● PROBLEM TO SOLVE: Which of the lines in the data mention the string "what"? List them all.

● MATERIAL SHOWN:
_ _ _ _ _ _ _

Lemma permissions_are_described_witness :
  parse_permissions widget_permissions (widget_list_state)
  = if contains " -" (doc_trim widget_list_permission)
    then Ok (tt, with_method_spec
                   (dset (KStr "description")
                         (VStr ("Every widget, page by page." ++ NEWLINE ++ NEWLINE))
                         (method_spec widget_list_state))
                   (set_errors widget_list_state))
    else Ok (tt, with_method_spec
                   (dset (KStr "description")
                         (VStr ("Every widget, page by page." ++ NEWLINE ++ NEWLINE
                                ++ "## Permissions"
                                ++ if is_empty (doc_trim widget_list_permission) then ""
                                   else NEWLINE ++ doc_trim widget_list_permission))
                         (method_spec widget_list_state))
                   widget_list_state).
Proof.
  apply (permissions_are_described widget_permissions widget_list_state
           {| Permissions := Some [("list", ("list", Some widget_list_permission))] |}
           [("list", ("list", Some widget_list_permission))]
           "list" "list" widget_list_permission "Every widget, page by page.");
    reflexivity.
Defined.

Lemma join_split_on (sep : ascii) (s : string) :
  join (String sep EmptyString) (split_on sep s) = s.
Proof.
  unfold join. induction s as [|c s IH]; [reflexivity|]. cbn [split_on].
  pose proof (split_on_not_nil sep s) as Hne.
  destruct (Ascii.eqb c sep) eqn:E.
  - apply Ascii.eqb_eq in E. subst c.
    destruct (split_on sep s) as [|p ps]; [contradiction|].
    change (String.concat (String sep "") ("" :: p :: ps))
      with (String sep (String.concat (String sep "") (p :: ps))).
    now rewrite IH.
  - destruct (split_on sep s) as [|p ps]; [contradiction|].
    destruct ps as [|q ps].
    + cbn [String.concat] in IH |- *. now rewrite IH.
    + change (String.concat (String sep "") (String c p :: q :: ps))
        with (String c (String.concat (String sep "") (p :: q :: ps))).
      now rewrite IH.
Qed.

(** X28: A route is resolved by the dotted name of its view: what stands
    before the last dot is imported as the module of the view file, and what
    stands after it is looked up in the views module. When both are there the
    path of the route is opened, empty, the tag of the view file is the
    current one, and the view class is parsed; when one of them is missing an
    exception ends the run. *)
Theorem route_is_resolved (a : application) (fuel : nat) (up : urlpattern)
    (module_path class_name : string) (st : command) :
  lookup_str up = (module_path ++ String "." class_name)%string ->
  all_chars (fun c => negb (Ascii.eqb c ".")) class_name = true ->
  match getattr (importable a) module_path, getattr (view_module a) class_name with
  | Some service_file, Some view_class =>
      parse_urlpattern a fuel up st
      = parse_view_class a fuel view_class (route_entered up service_file st)
  | _, _ => exists e, parse_urlpattern a fuel up st = Raise e
  end.
Proof.
  intros Hlookup Hclass. unfold parse_urlpattern.
  rewrite Hlookup, split_on_append, (split_on_none _ _ Hclass).
  unfold last_or. rewrite last_app_cons. cbn [last].
  rewrite removelast_last, join_split_on.
  rewrite bind_modify, bind_get, bind_modify.
  cbn [url paths with_url].
  destruct (getattr (importable a) module_path) as [service_file|].
  - rewrite bind_modify.
    destruct (getattr (view_module a) class_name); [reflexivity|].
    eexists. reflexivity.
  - destruct (getattr (view_module a) class_name); eexists; reflexivity.
Qed.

_ _ _ _ _ _ _

● TASK ANSWER:
(** X28: A route is resolved by the dotted name of its view: what stands
    before the last dot is imported as the module of the view file, and what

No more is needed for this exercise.